• Home
  • About
  • Guest Post

    Get ready

    This morning’s Nikkei editorials were about earthquake preparedness. Hurricane Katrina isn’t mentioned, but having the current situation in Louisiana and Mississippi in mind while reading certainly adds heft to the warnings for Japan. The writers begin by noting that 20 percent of the world’s earthquakes of Magnitude 6 or above are concentrated in the Japanese Archipelago and that, since the technology to predict earthquakes effectively doesn’t yet exist, preparation to deal with a quake immediately after it happens is our only recourse:

    The Tokyo Metropolitan District, which is supposed to be the leader in measures such as reinforcing structures against earthquakes and developing hazard maps [that predict where the greatest damage is likely to be], made major slip-ups in handling information. Serious problems for urban disaster prevention–people’s being trapped in elevators, the phenomenon in which resonance occurs between super-skyscrapers and low-frequency vibrations, and the vast numbers of people who are stranded away from their residences–have been cropping up continually.

    Looking at the situation nationwide, there are still 20,000,000 houses that are insufficiently earthquake-proofed; in areas along the ocean to the southeast and east, not even 1% of municipalities have warning and shelter systems to deal with the tsunami that an off-shore earthquake could very well cause.

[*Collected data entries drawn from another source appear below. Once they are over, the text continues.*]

(** * pixi-sound: the [Sound] asset and the shared [SoundContext]

    A shallow embedding of [src/Sound.ts] and [src/SoundContext.ts].
    JavaScript objects are records, object references are indices into a
    store, asynchronous work (XMLHttpRequest, [fs.readFile],
    [decodeAudioData]) is a queue of outstanding requests that the
    environment answers one at a time, and every method is a computation in
    a state-and-exception monad over the whole world. *)

From Stdlib Require Import PrimFloat.
From stdpp Require Import gmap strings list.

(** ** Values *)

(** A JavaScript [number] is an IEEE double. *)
Definition number := float.

(** [!!x] for a number: [0], [-0] and [NaN] are falsy. *)
Definition truthy_number (x : number) : bool :=
  negb (PrimFloat.is_zero x || PrimFloat.is_nan x).

(** [!!s] for a string: only the empty string is falsy. *)
Definition truthy_string (s : string) : bool :=
  match s with EmptyString => false | _ => true end.

(** [!!x] for a value that may be [null]/[undefined]. *)
Definition truthy_opt {A} (t : A -> bool) (x : option A) : bool :=
  match x with Some a => t a | None => false end.

(** An [ArrayBuffer] of encoded audio. *)
Definition ArrayBuffer := list Byte.byte.

(** A decoded [AudioBuffer]; only its duration is read by [Sound]. *)
Record AudioBuffer := { duration : number }.

(** Thrown or passed-around error objects. *)
Inductive JsError :=
| Error (message : string)
| TypeError (message : string).

(** References: an instance, a promise, and the identity of a function
    supplied by the user of the library (an opaque callback). *)
Abbreviation ref := nat (only parsing).
Abbreviation pid := nat (only parsing).
Abbreviation fn := nat (only parsing).

(** ** SoundSprite *)

Record SoundSpriteData := {
  data_start : number;
  data_end : number;
  data_speed : option number
}.

Record SoundSprite := {
  sprite_start : number;
  sprite_end : number;
  sprite_speed : option number
}.

(** Modelled from the spec: the class [SoundSprite] ([./SoundSprite]) is not
    among the sources. "SoundSprite: attributes - start, end, speed
    override (optional). Read-only once created." *)
Definition new_SoundSprite (data : SoundSpriteData) : SoundSprite :=
  {| sprite_start := data_start data;
     sprite_end := data_end data;
     sprite_speed := data_speed data |}.

(** ** The sprite table

    [this._sprites = {}] is a plain object: the sprites it stores are its
    own properties, and reading [table[name]] for a name it does not store
    falls through to [Object.prototype]. *)

(** The property names a plain object inherits from [Object.prototype]. *)
Definition Object_prototype : list string :=
  ["constructor"; "__defineGetter__"; "__defineSetter__"; "hasOwnProperty";
   "__lookupGetter__"; "__lookupSetter__"; "isPrototypeOf";
   "propertyIsEnumerable"; "toString"; "valueOf"; "__proto__";
   "toLocaleString"].

(** What [table[name]] evaluates to when it is not [undefined]: a sprite
    stored in the table, or an inherited value (a function, or
    [Object.prototype] itself under [__proto__]), which is truthy and has
    no [start], [end], [speed] or [destroy]. *)
Inductive Member :=
| Stored (sprite : SoundSprite)
| Inherited.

    In the event of a temblor with its epicenter at the plate boundary just off the mainland, there would be something of a time lapse between the vertical P waves, which would be transmitted immediately, and the S waves from the original quake, which would follow. In the August Miyagi Prefecture quake, the gap was 14 seconds in Sendai. We should use this gap, developing as fully as possible “real-time disaster prevention,” which would allow people to seek shelter rapidly and implement safety measures on rail and gas lines.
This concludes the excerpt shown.